Items listed in a dataset
#[export] Set Default Goal Selector "!".
#[global] Open Scope Z_scope.

Create HintDb vnl.
Create Rewrite HintDb vnl.

(** [lia] with division and modulo by constants. *)
Ltac zlia := Z.div_mod_to_equations; lia.

(** ** Machine integers (include/types.h) *)

Definition u8 (z : Z) : Z := z mod 2^8.
Definition u16 (z : Z) : Z := z mod 2^16.
Definition u32 (z : Z) : Z := z mod 2^32.
Definition u64 (z : Z) : Z := z mod 2^64.
Definition s8 (z : Z) : Z := (z + 2^7) mod 2^8 - 2^7.
Definition s32 (z : Z) : Z := (z + 2^31) mod 2^32 - 2^31.
Definition s64 (z : Z) : Z := (z + 2^63) mod 2^64 - 2^63.

(** [bool] and [int] conversions of C. *)
Definition b2z (b : bool) : Z := if b then 1 else 0.
Definition nonzero (z : Z) : bool := negb (z =? 0).

Definition PAGE_SIZE : Z := 4096.
Definition ALIGN_UP (val align : Z) : Z := Z.land (u64 (val + (align - 1))) (Z.lnot (align - 1)).
Definition ALIGN_DOWN (val align : Z) : Z := Z.land val (Z.lnot (align - 1)).

(** ** Error numbers (include/errno.h) *)

Definition EPERM : Z := 1.
Definition ENOENT : Z := 2.
Definition EINTR : Z := 4.
Definition EIO : Z := 5.
Definition E2BIG : Z := 7.
Definition ENOEXEC : Z := 8.
Definition EBADF : Z := 9.
Definition EAGAIN : Z := 11.
Definition ENOMEM : Z := 12.
Definition EFAULT : Z := 14.
Definition EEXIST : Z := 17.
Definition ENODEV : Z := 19.
Definition ENOTDIR : Z := 20.
Definition EINVAL : Z := 22.
Definition EMFILE : Z := 24.
Definition ENOTTY : Z := 25.
Definition EFBIG : Z := 27.
Definition ERANGE : Z := 34.
Definition ENOSYS : Z := 38.
Definition ENOTSOCK : Z := 88.
Definition EADDRINUSE : Z := 98.
Definition ENOTCONN : Z := 107.
Definition ECONNREFUSED : Z := 111.

(** ** Outcomes of kernel code *)

(** [Panicked] is kpanic()/ASSERT, [Undefined] is undefined behaviour of C
    (null dereference, array index out of range), [Blocked] is a wait for
    another task or an interrupt that cannot end in the current state, and
    [OutOfFuel] is a loop that used up the fuel the caller gave it. *)
Inductive outcome (A : Type) : Type :=
| Done (a : A)
| Panicked (msg : string)
| Undefined
| Blocked
| OutOfFuel.
Arguments Done {A} a.
Arguments Panicked {A} msg.
Arguments Undefined {A}.
Arguments Blocked {A}.
Arguments OutOfFuel {A}.

(** Code that reads and writes a state [S] and returns an [A]. *)
Definition M (S A : Type) : Type := S -> outcome (A * S).

#[global] Instance M_ret S : MRet (M S) := fun A a s => Done (a, s).
#[global] Instance M_bind S : MBind (M S) := fun A B f m s =>
  match m s with
  | Done (a, s') => f a s'
  | Panicked msg => Panicked msg
  | Undefined => Undefined
  | Blocked => Blocked
  | OutOfFuel => OutOfFuel
  end.

Definition get {S} : M S S := fun s => Done (s, s).
Definition gets {S A} (f : S -> A) : M S A := fun s => Done (f s, s).
Definition put {S} (s : S) : M S unit := fun _ => Done (tt, s).
Definition modify {S} (f : S -> S) : M S unit := fun s => Done (tt, f s).
Definition panic {S A} (msg : string) : M S A := fun _ => Panicked msg.
Definition ub {S A} : M S A := fun _ => Undefined.
Definition block {S A} : M S A := fun _ => Blocked.
Definition no_fuel {S A} : M S A := fun _ => OutOfFuel.
(** A computation that leaves the state alone. *)
Definition lift {S A} (o : outcome A) : M S A := fun s =>
  match o with
  | Done a => Done (a, s)
  | Panicked msg => Panicked msg
  | Undefined => Undefined
  | Blocked => Blocked
  | OutOfFuel => OutOfFuel
  end.

(** [for (i = start; n times; i += step) body]: [Some r] leaves the loop with [r]. *)
Fixpoint for_n {S R} (n : nat) (i step : Z) (body : Z -> M S (option R)) : M S (option R) :=
  match n with
  | O => mret None
  | Datatypes.S n' => r ← body i;
      match r with
      | Some x => mret (Some x)
      | None => for_n n' (i + step) step body
      end
  end.

(** [while (1) body] with the loop's locals [X]: [inl] goes round, [inr] leaves. *)
Fixpoint iter {S X R} (fuel : nat) (body : X -> M S (X + R)) (x : X) : M S R :=
  match fuel with
  | O => no_fuel
  | Datatypes.S n => r ← body x;
      match r with
      | inl x' => iter n body x'
      | inr v => mret v
      end
  end.

(** ** Component states inside a larger state *)

Class Lens (S T : Type) := { view : S -> T; over : T -> S -> S }.
Class LensLaws (S T : Type) `{Lens S T} := {
  view_over : forall t s, view (over t s) = t;
  over_view : forall s : S, over (view s : T) s = s;
  over_over : forall (t t' : T) s, over t (over t' s) = over t s
}.

Definition zoom {S T A} `{Lens S T} (m : M T A) : M S A := fun s =>
  match m (view s) with
  | Done (a, t) => Done (a, over t s)
  | Panicked msg => Panicked msg
  | Undefined => Undefined
  | Blocked => Blocked
  | OutOfFuel => OutOfFuel
  end.

(** ** Weakest preconditions *)

(** [E] says which panics are accepted; undefined behaviour, blocking and
    running out of fuel never are. *)
Definition wp {S A} (E : string -> Prop) (m : M S A) (s : S) (Q : A -> S -> Prop) : Prop :=
  match m s with
  | Done (a, s') => Q a s'
  | Panicked msg => E msg
  | _ => False
  end.

Abbreviation returns := (wp (fun _ => False)).
Abbreviation safe := (wp (fun _ => True)).

Section wp.
  Context {S : Type} (E : string -> Prop).

Lemma wp_ret {A} (a : A) (s : S) (Q : A -> S -> Prop) : Q a s -> wp E (mret a) s Q.
Proof. done. Qed.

[Assignment] From the first line of the data above to the line holding "Definition EBADF : Z := 9.", reproduce each line exactly; emit no other lines.

[Response to this task]
#[export] Set Default Goal Selector "!".
#[global] Open Scope Z_scope.

Create HintDb vnl.
Create Rewrite HintDb vnl.

(** [lia] with division and modulo by constants. *)
Ltac zlia := Z.div_mod_to_equations; lia.

(** ** Machine integers (include/types.h) *)

Definition u8 (z : Z) : Z := z mod 2^8.
Definition u16 (z : Z) : Z := z mod 2^16.
Definition u32 (z : Z) : Z := z mod 2^32.
Definition u64 (z : Z) : Z := z mod 2^64.
Definition s8 (z : Z) : Z := (z + 2^7) mod 2^8 - 2^7.
Definition s32 (z : Z) : Z := (z + 2^31) mod 2^32 - 2^31.
Definition s64 (z : Z) : Z := (z + 2^63) mod 2^64 - 2^63.

(** [bool] and [int] conversions of C. *)
Definition b2z (b : bool) : Z := if b then 1 else 0.
Definition nonzero (z : Z) : bool := negb (z =? 0).

Definition PAGE_SIZE : Z := 4096.
Definition ALIGN_UP (val align : Z) : Z := Z.land (u64 (val + (align - 1))) (Z.lnot (align - 1)).
Definition ALIGN_DOWN (val align : Z) : Z := Z.land val (Z.lnot (align - 1)).

(** ** Error numbers (include/errno.h) *)

Definition EPERM : Z := 1.
Definition ENOENT : Z := 2.
Definition EINTR : Z := 4.
Definition EIO : Z := 5.
Definition E2BIG : Z := 7.
Definition ENOEXEC : Z := 8.
Definition EBADF : Z := 9.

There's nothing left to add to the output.